Differences in impact (cites per publication) are often rather small so that one may say that they are not statistically significant. Yet, we do not step into the statistical morass of significance testing (Schneider 2015) and just stick to rankings.

Examples where the Yule-Simpson phenomenon occurs

Although a rather rare event, we also found examples of the Yule-Simpson phenomenon between a country and all other countries in the database, see Table 15. Here, we included cases with less than 500 publications.

Table 15 Comparisons with the world
Full size table

Remarks

  1. 1.

    We found several more examples involving countries and fields with fewer publications.

  2. 2.

    The cases shown in this contribution are just examples of a phenomenon that might not be well-known to all colleagues. We did not check the ‘correctness’ of the data in the used database.

  3. 3.

    Countries that are compared have relative citations that do not differ much, although their absolute numbers of publications and citations may differ considerably. As countries are rarely compared in this way, this leads to unexpected ‘relatives’. So we see India and China, the Netherlands and England, Qatar and Argentina and the USA and Greece, to name a few.

  4. 4.

    The ESI categories are disjoint and hence it makes sense to add publications and citations. A similar exercise is not directly possible with WoS categories or SCImago categories.

  5. 5.

    Incites uses whole counting and hence when two countries are compared a part of their data overlap. The Yule-Simpson phenomenon between two countries might or might not occur if fractional counting were used. Moreover, assume that one removes all co-authored articles between two countries then again the Yule-Simpson phenomenon may or may not occur. Indeed, inequalities may reverse when removing joint publications and their citations. Let A/U < C/W as in 400/300 < 500/350. If now these countries have 200 publications with 100 citations in common and these are removed then we have 300/100 > 400/150 with reversed inequality.

Conclusions

Although the Yule-Simpson phenomenon in citation analysis is not common, it isn’t extremely rare either. This is shown in this contribution. It is a phenomenon one should be aware of, otherwise one may encounter unforeseen surprises. Assume, for instance, that it is the scientific aim of a country to do better, citation-wise, than world average in the two related fields F1 and F2. Then this aim may be reached for the union of the two fields, but for none of the fields separately. Such a possibility is just a mathematical fact. The COVID-19 example and the historical examples illustrated that the Yule-Simpson phenomenon may occur in any aspect of life.

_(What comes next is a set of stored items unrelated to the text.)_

Lemma tree_mono h (d d' : nat) l : (d ≤ d')%nat -> tree h d l -> tree h d' l.
Proof.
  revert d' l. induction d as [|d IH]; [done|]. intros [|d'] l Hle; [lia|].
  intros (o & ? & ? & Hc). exists o. repeat split; try done.
  eapply Forall_impl; [exact Hc|]. intros c. apply IH. lia.
Qed.

Lemma tree_node h d l : tree h d l -> node h l.
Proof. destruct d; [done|]. intros (o & ? & ? & _). by exists o. Qed.

(** ** Reading after writing *)

Lemma get_set_ne_key h subj k v x k' :
  k ≠ k' -> get (set h subj k v) x k' = get h x k'.
Proof.
  intros Hk. destruct subj; try done. destruct x; try done. unfold get, set.
  destruct (h !! l) as [o|] eqn:E; [|done].
  destruct (decide (l = l0)) as [->|Hne].
  - rewrite lookup_insert_eq, E. unfold oget, oset. simpl. by rewrite lookup_insert_ne.
  - by rewrite lookup_insert_ne.
Qed.

Lemma get_set_ne_loc h l k v l' k' :
  l ≠ l' -> get (set h (VRef l) k v) (VRef l') k' = get h (VRef l') k'.
Proof.
  intros Hl. unfold get, set. destruct (h !! l) as [o|] eqn:E; [|done].
  by rewrite lookup_insert_ne.
Qed.

Lemma get_set_eq h l k v :
  is_Some (h !! l) -> get (set h (VRef l) k v) (VRef l) k = v.
Proof.
  intros [o E]. unfold get, set. rewrite E, lookup_insert_eq. unfold oget, oset. simpl.
  by rewrite lookup_insert_eq.
Qed.

(** ** The traversal *)

Lemma descendant_step h l x o c :
  descendant h l x -> h !! x = Some o -> c ∈ children o -> descendant h l c.
Proof.
  intros Hd Hx Hc. induction Hd as [l|l o' c' x Hl Hc' _ IH].
  - econstructor; [exact Hx|exact Hc|constructor].
  - econstructor; [exact Hl|exact Hc'|by apply IH].
Qed.

Lemma traverse_S fuel callback this w :
  traverse (S fuel) callback this w =
  match node_at (heap_of w) (VRef this) with
  | Some _ =>
      match heap_of (callback this w) !! this with
      | Some o => forM (traverse fuel callback) (children o) (callback this w)
      | None => TypeError
      end
  | None => TypeError
  end.
Proof. done. Qed.

Section traverse_spec.
Context (callback : loc -> World -> World).
Context (h0 : gmap nat hobj) (root : loc).
Context (Inv : World -> Prop) (Q : loc -> World -> Prop).
Hypothesis Inv_shape : ∀ w, Inv w -> same_shape h0 (heap_of w).
Hypothesis callback_step : ∀ x w, Inv w -> descendant h0 root x ->
  node (heap_of w) x -> Inv (callback x w) ∧ Q x (callback x w).
Hypothesis Q_stable : ∀ x y w, Inv w -> descendant h0 root y ->
  node (heap_of w) y -> Q x w -> Q x (callback y w).

Lemma traverse_spec (fuel : nat) : ∀ (d : nat) l w,
  tree h0 d l -> (d ≤ fuel)%nat -> Inv w -> descendant h0 root l ->
  ∃ w', traverse fuel callback l w = Done w' ∧ Inv w'
        ∧ (∀ x, descendant h0 l x -> Q x w')
        ∧ (∀ x, Q x w -> Q x w').
Proof.
  induction fuel as [|fuel IH]; intros d l w Ht Hd HI Hroot.
  { destruct d; [done|lia]. }
  destruct d as [|d]; [done|]. destruct Ht as (o & Hl & Hn & Hc).
  pose proof (Inv_shape w HI) as Hs.
  destruct (same_shape_lookup _ _ _ _ Hs Hl) as (ow & Hlw & Hnw & Hcw).
  assert (Hnode : node (heap_of w) l) by (exists ow; split; [done|congruence]).
  destruct (callback_step l w HI Hroot Hnode) as (HI1 & HQ1).
  pose proof (Inv_shape _ HI1) as Hs1.
  destruct (same_shape_lookup _ _ _ _ Hs1 Hl) as (o1 & Hl1 & _ & Hc1).
  apply node_at_node in Hnode as Hnat. rewrite traverse_S, Hnat, Hl1, Hc1.
  assert (Hdf : (d ≤ fuel)%nat) by lia.
  assert (Hkids : ∀ cs w1, Forall (tree h0 d) cs ->
    Forall (descendant h0 root) cs -> Inv w1 ->
    ∃ w', forM (traverse fuel callback) cs w1 = Done w' ∧ Inv w'
          ∧ (∀ c x, c ∈ cs -> descendant h0 c x -> Q x w')
          ∧ (∀ x, Q x w1 -> Q x w')).
  { clear -IH Hdf. intros cs. induction cs as [|c cs IHcs]; intros w1 Hcs Hrs HI1.
    - exists w1. repeat split; try done. intros c x Hin. inversion Hin.
    - inversion Hcs as [|? ? Hc Hcs']; subst. inversion Hrs as [|? ? Hr Hrs']; subst.
      destruct (IH d c w1 Hc Hdf HI1 Hr) as (w2 & E2 & HI2 & Hd2 & Hq2).
      destruct (IHcs w2 Hcs' Hrs' HI2) as (w3 & E3 & HI3 & Hd3 & Hq3).
      exists w3. simpl. rewrite E2. simpl. split; [done|]. split; [done|].
      split; [|by auto].
      intros c' x Hin Hdesc. apply elem_of_cons in Hin as [->|Hin]; [by auto|].
      by eapply Hd3. }
  destruct (Hkids (children o) (callback l w)) as (w' & E & HI' & Hd' & Hq'); [done| |done|].
  { apply Forall_forall. intros c Hin. by eapply descendant_step. }
  exists w'. split; [done|]. split; [done|]. split.
  - intros x Hx. inversion Hx as [|? o0 c ? Hl0 Hin Hcx]; subst; [by auto|].
    rewrite Hl in Hl0. inversion Hl0; subst. by eapply Hd'.
  - intros x Hq. apply Hq'. by apply Q_stable.
Qed.
End traverse_spec.

(** ** Components of an entity *)

Lemma elem_of_comp_insert C v l C' :
  C' ∈ (comp_insert C v l).*1 <-> C' = C ∨ C' ∈ l.*1.
Proof.
  induction l as [|[C0 v0] l IH]; simpl.
  - rewrite list_elem_of_singleton. set_solver.
  - case_decide; simpl; rewrite !elem_of_cons; [subst; tauto|rewrite IH; tauto].
Qed.



Lemma comp_lookup_None C l : comp_lookup C l = None <-> C ∉ l.*1.
Proof.
  induction l as [|[C0 v0] l IH]; simpl.
  - split; [intros _; apply not_elem_of_nil|done].
  - rewrite not_elem_of_cons. case_decide; subst; [split; [done|tauto]|].
    rewrite IH. split; [by auto|tauto].
Qed.

Lemma comp_lookup_Some C l : is_Some (comp_lookup C l) <-> C ∈ l.*1.
Proof.
  rewrite <-not_eq_None_Some, comp_lookup_None.
  destruct (decide (C ∈ l.*1)); tauto.
Qed.


Lemma elem_of_comp_remove_ne C l C' :
  C ≠ C' -> C' ∈ (comp_remove C l).*1 <-> C' ∈ l.*1.
Proof.
  intros Hne. induction l as [|[C0 v0] l IH]; simpl; [done|].
  case_decide; simpl; rewrite !elem_of_cons; [subst|rewrite IH]; naive_solver.
Qed.

Lemma elem_of_comp_remove C l C' :
  C' ∈ (comp_remove C l).*1 -> C' ∈ l.*1.
Proof.
  induction l as [|[C0 v0] l IH]; simpl; [done|].
  case_decide; simpl; rewrite !elem_of_cons; naive_solver.
Qed.

Lemma NoDup_comp_remove C l : NoDup l.*1 -> NoDup (comp_remove C l).*1.
Proof.
  induction l as [|[C0 v0] l IH]; simpl; intros Hnd; [done|].
  apply NoDup_cons in Hnd as [Hni Hnd]. case_decide; simpl; [done|].
  apply NoDup_cons. split; [|by auto]. intros Hin. by apply elem_of_comp_remove in Hin.
Qed.

Lemma not_elem_of_comp_remove C l : NoDup l.*1 -> C ∉ (comp_remove C l).*1.
Proof.
  induction l as [|[C0 v0] l IH]; simpl; intros Hnd; [apply not_elem_of_nil|].
  apply NoDup_cons in Hnd as [Hni Hnd]. case_decide; simpl; subst; [done|].
  apply not_elem_of_cons. split; [done|by auto].
Qed.

Lemma comp_lookup_remove_ne C l C' :
  C ≠ C' -> comp_lookup C' (comp_remove C l) = comp_lookup C' l.
Proof.
  intros Hne. induction l as [|[C0 v0] l IH]; simpl; [done|].
  case_decide; simpl; subst.
  - by rewrite decide_False.
  - case_decide; [done|apply IH].
Qed.

Lemma length_comp_remove C l :
  C ∈ l.*1 -> S (length (comp_remove C l)) = length l.
Proof.
  induction l as [|[C0 v0] l IH]; simpl; [by intros ?%elem_of_nil|].
  intros Hin. case_decide; simpl; [done|].
  apply elem_of_cons in Hin as [?|Hin]; [by subst|]. by rewrite IH.
Qed.

(** ** The ECS functions and the state *)

Lemma ent_addComponent w e C v :
  ent (addComponent w e C v) e = mkEntity (comp_insert C v (components (ent w e))).
Proof. unfold ent, addComponent. simpl. by rewrite lookup_insert_eq. Qed.


Lemma ent_removeComponent w e C :
  ent (removeComponent w e C) e = mkEntity (comp_remove C (components (ent w e))).
Proof. unfold ent, removeComponent. simpl. by rewrite lookup_insert_eq. Qed.

Lemma ent_removeComponent_ne w e C e' :
  e ≠ e' -> ent (removeComponent w e C) e' = ent w e'.
Proof. intros. unfold ent, removeComponent. simpl. by rewrite lookup_insert_ne. Qed.







(** ** What a step leaves alone *)

Lemma frame_except_refl ks h : frame_except ks h h.
Proof. done. Qed.

Lemma frame_except_trans ks h1 h2 h3 :
  frame_except ks h1 h2 -> frame_except ks h2 h3 -> frame_except ks h1 h3.
Proof. intros H1 H2 x k Hk. rewrite H2, H1; done. Qed.

Lemma frame_except_weaken ks ks' h h' :
  ks ⊆ ks' -> frame_except ks h h' -> frame_except ks' h h'.
Proof. intros Hs H x k Hk. apply H. set_solver. Qed.

Lemma frame_except_set ks h subj k v :
  k ∈ ks -> frame_except ks h (set h subj k v).
Proof. intros Hk x k' Hk'. apply get_set_ne_key. set_solver. Qed.

Lemma same_ecs_refl w : same_ecs w w.
Proof. done. Qed.


(** ** The shadow policy of the traversal *)

(** Membership of a given key in a given list of keys. *)
Ltac solve_key := by (apply (bool_decide_unpack _); vm_compute).














(** ** [Object3D.remove] and [Object3D.add] on the store *)


Lemma same_nodes_trans h1 h2 h3 :
  same_nodes h1 h2 -> same_nodes h2 h3 -> same_nodes h1 h3.
Proof. intros H1 H2 l. by rewrite H1. Qed.

Lemma same_shape_nodes h h' : same_shape h h' -> same_nodes h h'.
Proof.
  intros H l. specialize (H l).
  destruct (h !! l), (h' !! l); simpl in *; try done. unfold shape in H. congruence.
Qed.

Lemma same_nodes_node h h' l : same_nodes h h' -> node h l -> node h' l.
Proof.
  intros H (o & Hl & Hn). specialize (H l). rewrite Hl in H. simpl in H.
  destruct (h' !! l) as [o'|] eqn:E; [|done]. exists o'. simpl in H. split; [done|congruence].
Qed.

Lemma same_nodes_node_at h h' v :
  same_nodes h h' -> node_at h' v = node_at h v.
Proof.
  intros H. destruct v; try done. simpl. specialize (H l).
  destruct (h !! l), (h' !! l); simpl in *; try done. by inversion H.
Qed.

Lemma same_nodes_is_Some h h' l : same_nodes h h' -> is_Some (h !! l) -> is_Some (h' !! l).
Proof.
  intros H [o Ho]. specialize (H l). rewrite Ho in H.
  destruct (h' !! l); [eauto|done].
Qed.

Lemma same_nodes_set_children h l o c :
  h !! l = Some o -> same_nodes h (<[l := set_children o c]> h).
Proof.
  intros Hl x. destruct (decide (l = x)) as [->|Hne].
  - by rewrite lookup_insert_eq, Hl.
  - by rewrite lookup_insert_ne.
Qed.

Lemma get_set_children h l o c x k :
  h !! l = Some o -> get (<[l := set_children o c]> h) x k = get h x k.
Proof.
  intros Hl. destruct x; try done. unfold get. destruct (decide (l = l0)) as [->|Hne].
  - by rewrite lookup_insert_eq, Hl.
  - by rewrite lookup_insert_ne.
Qed.

Lemma Object3D_remove_nodes h this object :
  same_nodes h (Object3D_remove h this object).
Proof.
  unfold Object3D_remove. destruct object; try done.
  destruct (h !! this) as [p|] eqn:Hp; [|done]. case_bool_decide; [|done].
  set (h1 := set h (VRef l) "parent" VNull).
  assert (H1 : same_nodes h h1) by apply same_shape_nodes, same_shape_set.
  destruct (h1 !! this) as [p1|] eqn:Hp1; [|done].
  eapply same_nodes_trans; [exact H1|]. by apply same_nodes_set_children.
Qed.

Lemma Object3D_remove_frame h this object :
  frame_except parent_key h (Object3D_remove h this object).
Proof.
  unfold Object3D_remove. destruct object; try apply frame_except_refl.
  destruct (h !! this) as [p|] eqn:Hp; [|apply frame_except_refl].
  case_bool_decide; [|apply frame_except_refl].
  set (h1 := set h (VRef l) "parent" VNull).
  destruct (h1 !! this) as [p1|] eqn:Hp1.
  - intros x k Hk. rewrite get_set_children by done.
    apply get_set_ne_key. intros <-. apply Hk. solve_key.
  - apply frame_except_set. solve_key.
Qed.

(** The [parent] of another object is not written. *)
Lemma Object3D_remove_parent_other h this l x :
  x ≠ l -> get (Object3D_remove h this (VRef l)) (VRef x) "parent" = get h (VRef x) "parent".
Proof.
  intros Hne. unfold Object3D_remove.
  destruct (h !! this) as [p|] eqn:Hp; [|done]. case_bool_decide; [|done].
  set (h1 := set h (VRef l) "parent" VNull).
  destruct (h1 !! this) as [p1|] eqn:Hp1.
  - rewrite get_set_children by done. by apply get_set_ne_loc.
  - by apply get_set_ne_loc.
Qed.

Lemma Object3D_remove_parent h this l :
  get (Object3D_remove h this (VRef l)) (VRef l) "parent" = VNull
  ∨ get (Object3D_remove h this (VRef l)) (VRef l) "parent" = get h (VRef l) "parent".
Proof.
  unfold Object3D_remove.
  destruct (h !! this) as [p|] eqn:Hp; [|by right]. case_bool_decide; [|by right].
  set (h1 := set h (VRef l) "parent" VNull).
  destruct (h !! l) as [o|] eqn:Hl.
  - left. destruct (h1 !! this) as [p1|] eqn:Hp1.
    + rewrite get_set_children by done. apply get_set_eq. eauto.
    + apply get_set_eq. eauto.
  - right. assert (Eh : h1 = h) by (unfold h1, set; by rewrite Hl).
    rewrite Eh, Hp. by rewrite get_set_children.
Qed.

Lemma children_of_set h subj k v x : children_of (set h subj k v) x = children_of h x.
Proof.
  unfold children_of. pose proof (same_shape_set h subj k v x) as H.
  destruct (h !! x), (set h subj k v !! x); simpl in *; try done.
  unfold shape in H. congruence.
Qed.

Lemma children_of_same_shape h h' x : same_shape h h' -> children_of h' x = children_of h x.
Proof.
  intros H. unfold children_of. specialize (H x).
  destruct (h !! x), (h' !! x); simpl in *; try done. unfold shape in H. congruence.
Qed.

From the historical examples, we learned that one can make a distinction between two cases. Sometimes, such as in the Berkeley students case and for the kidney stone case, there is a clear (human) selection procedure at work and it makes no sense to aggregate data. Sometimes, as in the COVID-19 example, there is a natural stratification (age groups), but again it is not important at all to collect information on the aggregated data. So, in general, we think that it is not a good idea to aggregate data as it leads to a clear loss of information.

In the citation analysis presented here, we artificially aggregated fields, yet these fields themselves are aggregates and we did not try to find the relation, e.g., between mathematics and its subfields (algebra, geometry, topology, analysis, etc.). So for citation analysis, the answer to the question “Should one aggregate or not?” depends on the aim of the investigation.

As an aside we showed that in terms of relative citations, i.e. citations per publication, large, well-known countries such as England and the USA may, in some fields, become comparable with smaller ones such as the Netherlands and Greece.